In October 2018, Makenzie Weatherspoon made the decision to focus on archery full-time with the goal of making the U.S. team. That decision meant quitting the cheerleading team and traveling to competitions all over the country during the summer months. “It’s frustrating sometimes to have to say ‘no’ to hanging out with friends – I still want to be a kid,” said Weatherspoon. Her hard work and sacrifice paid off big on the world stage.
“I have been doing this for a really long time. Being able to shoot for the United States Archery Team in an international setting – hardly anyone can say that. The whole thing was so surreal!” said Weatherspoon. “That two-and-a-half minutes standing on the podium with a gold medal around my neck, wearing the United States jersey, and listening to the national anthem was worth every sacrifice over the last six years,” Weatherspoon continued. “I wouldn’t change anything.”
Even after all these years of shooting, Weatherspoon still gets nervous when it comes to competing. She focuses on the steps of shooting, relying on muscle memory to calm herself down and perform her best when it counts. “I know how to set my hand. After that I know how to set my other hand, then set the bow. I know how to anchor, then aim, then execute. A lot of times the pressure of the situation sets in and I forget everything, and my legs turn to Jell-O!,” explained Weatherspoon.
Makenzie Weatherspoon, the youngest member of the Cadet team made up of 15-17-year-old young women, qualified highest during the Cadet competition and earned a place on a mixed team with the highest qualifier from the male Cadet team, Cole Zeug, from Minnesota. Weatherspoon and Zeug ended up in the gold medal round for the mixed partner teams after doing well in a bracket-style competition. Weatherspoon and Zeug won the silver medal for the United States, the only two members of the 24-person U.S. team to bring home two medals from the World Championships.
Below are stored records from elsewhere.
Lemma created_keys_open_their_workspace_witness :
  (∀ at_, ki_expires_at Household.the_key.2 = Some at_ →
    (Household.clock (control_ticks Household.keyed) < N.min at_ 9223372036854775807)%N) ∧
  is_ok (Control.authenticate Household.clock (ApiKey.reveal Household.the_key.1) Household.keyed).1.
Proof.
  assert (∀ at_, ki_expires_at Household.the_key.2 = Some at_ →
    (Household.clock (control_ticks Household.keyed) < N.min at_ 9223372036854775807)%N) as Hnow
    by (intros at_ Hat; vm_compute in Hat; injection Hat as <-; vm_compute; reflexivity).
  split; [exact Hnow|].
  pose proof (created_keys_open_their_workspace (X := MemoryTx) Household.clock 4 "home" "laptop" ReadOnly
    (Some 100%N) Household.the_key.1 Household.the_key.2 Household.housed Household.keyed Household.keyed
    Household.clock Household.created_is eq_refl Hnow) as Hy.
  cbv zeta in Hy. destruct Hy as [Hy|Hy]; rewrite Hy; [exact I|].
  exfalso. vm_compute in Hy. discriminate Hy.
Defined.

Lemma a_deleted_workspace_leaves_nothing_witness :
  Household.razed.1 = Ok Household.the_house ∧
  unreferenced (text (wi_id Household.the_house)) (tables_of Household.razed.2) ∧
  find_key Household.the_id (tables_of Household.razed.2) = None.
Proof.
  assert (Household.razed.1 = Ok Household.the_house) as Hd by (vm_compute; reflexivity).
  destruct (a_deleted_workspace_leaves_nothing (X := MemoryTx) Household.clock "home" Household.keyed
    Household.the_house Household.razed.2 Household.keyed_sound (fst_is _ _ Hd)) as (_ & _ & Hun & _).
  split; [exact Hd|split; [exact Hun|vm_compute; reflexivity]].
Defined.

Lemma prune_removes_exactly_the_old_witness :
  Household.cleared.1 = Ok 1 ∧ 1 = length (List.filter (prunable (Control.to_db (ssub
    (Household.clock (control_ticks Household.without_it)) 0))) (api_keys (tables_of Household.without_it))).
Proof.
  assert (Household.cleared.1 = Ok 1) as Hd by (vm_compute; reflexivity). split; [exact Hd|].
  exact (proj1 (prune_removes_exactly_the_old (X := MemoryTx) Household.clock 0 Household.without_it 1
    Household.cleared.2 (run_sound (X := MemoryTx) _ _ _ _ Household.keyed_sound) (fst_is _ _ Hd))).
Defined.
It’s hard to beat winning a gold and silver medal at the World Archery Youth Championships, but Makenzie Weatherspoon has already made new goals while she was still in Spain. “Coming home from dinner one night in Spain, I set a goal to one day in the next five years be ranked the number one Senior woman in the world. That’s a crazy goal, but I think that if I keep practicing and stay away from injuries, I’ll be able to do it,” said Weatherspoon. The Senior division for compound archery is for women over 21 years of age.
Meanwhile, Makenzie is using her knowledge of what practicing can do to get through math assignments and other homework drudgery. “Since I got back from Spain, what I’m doing at school and in my life has more meaning to me. I competed at the highest level on the world’s stage! I can get through a math test. I can get through anything,” said Weatherspoon.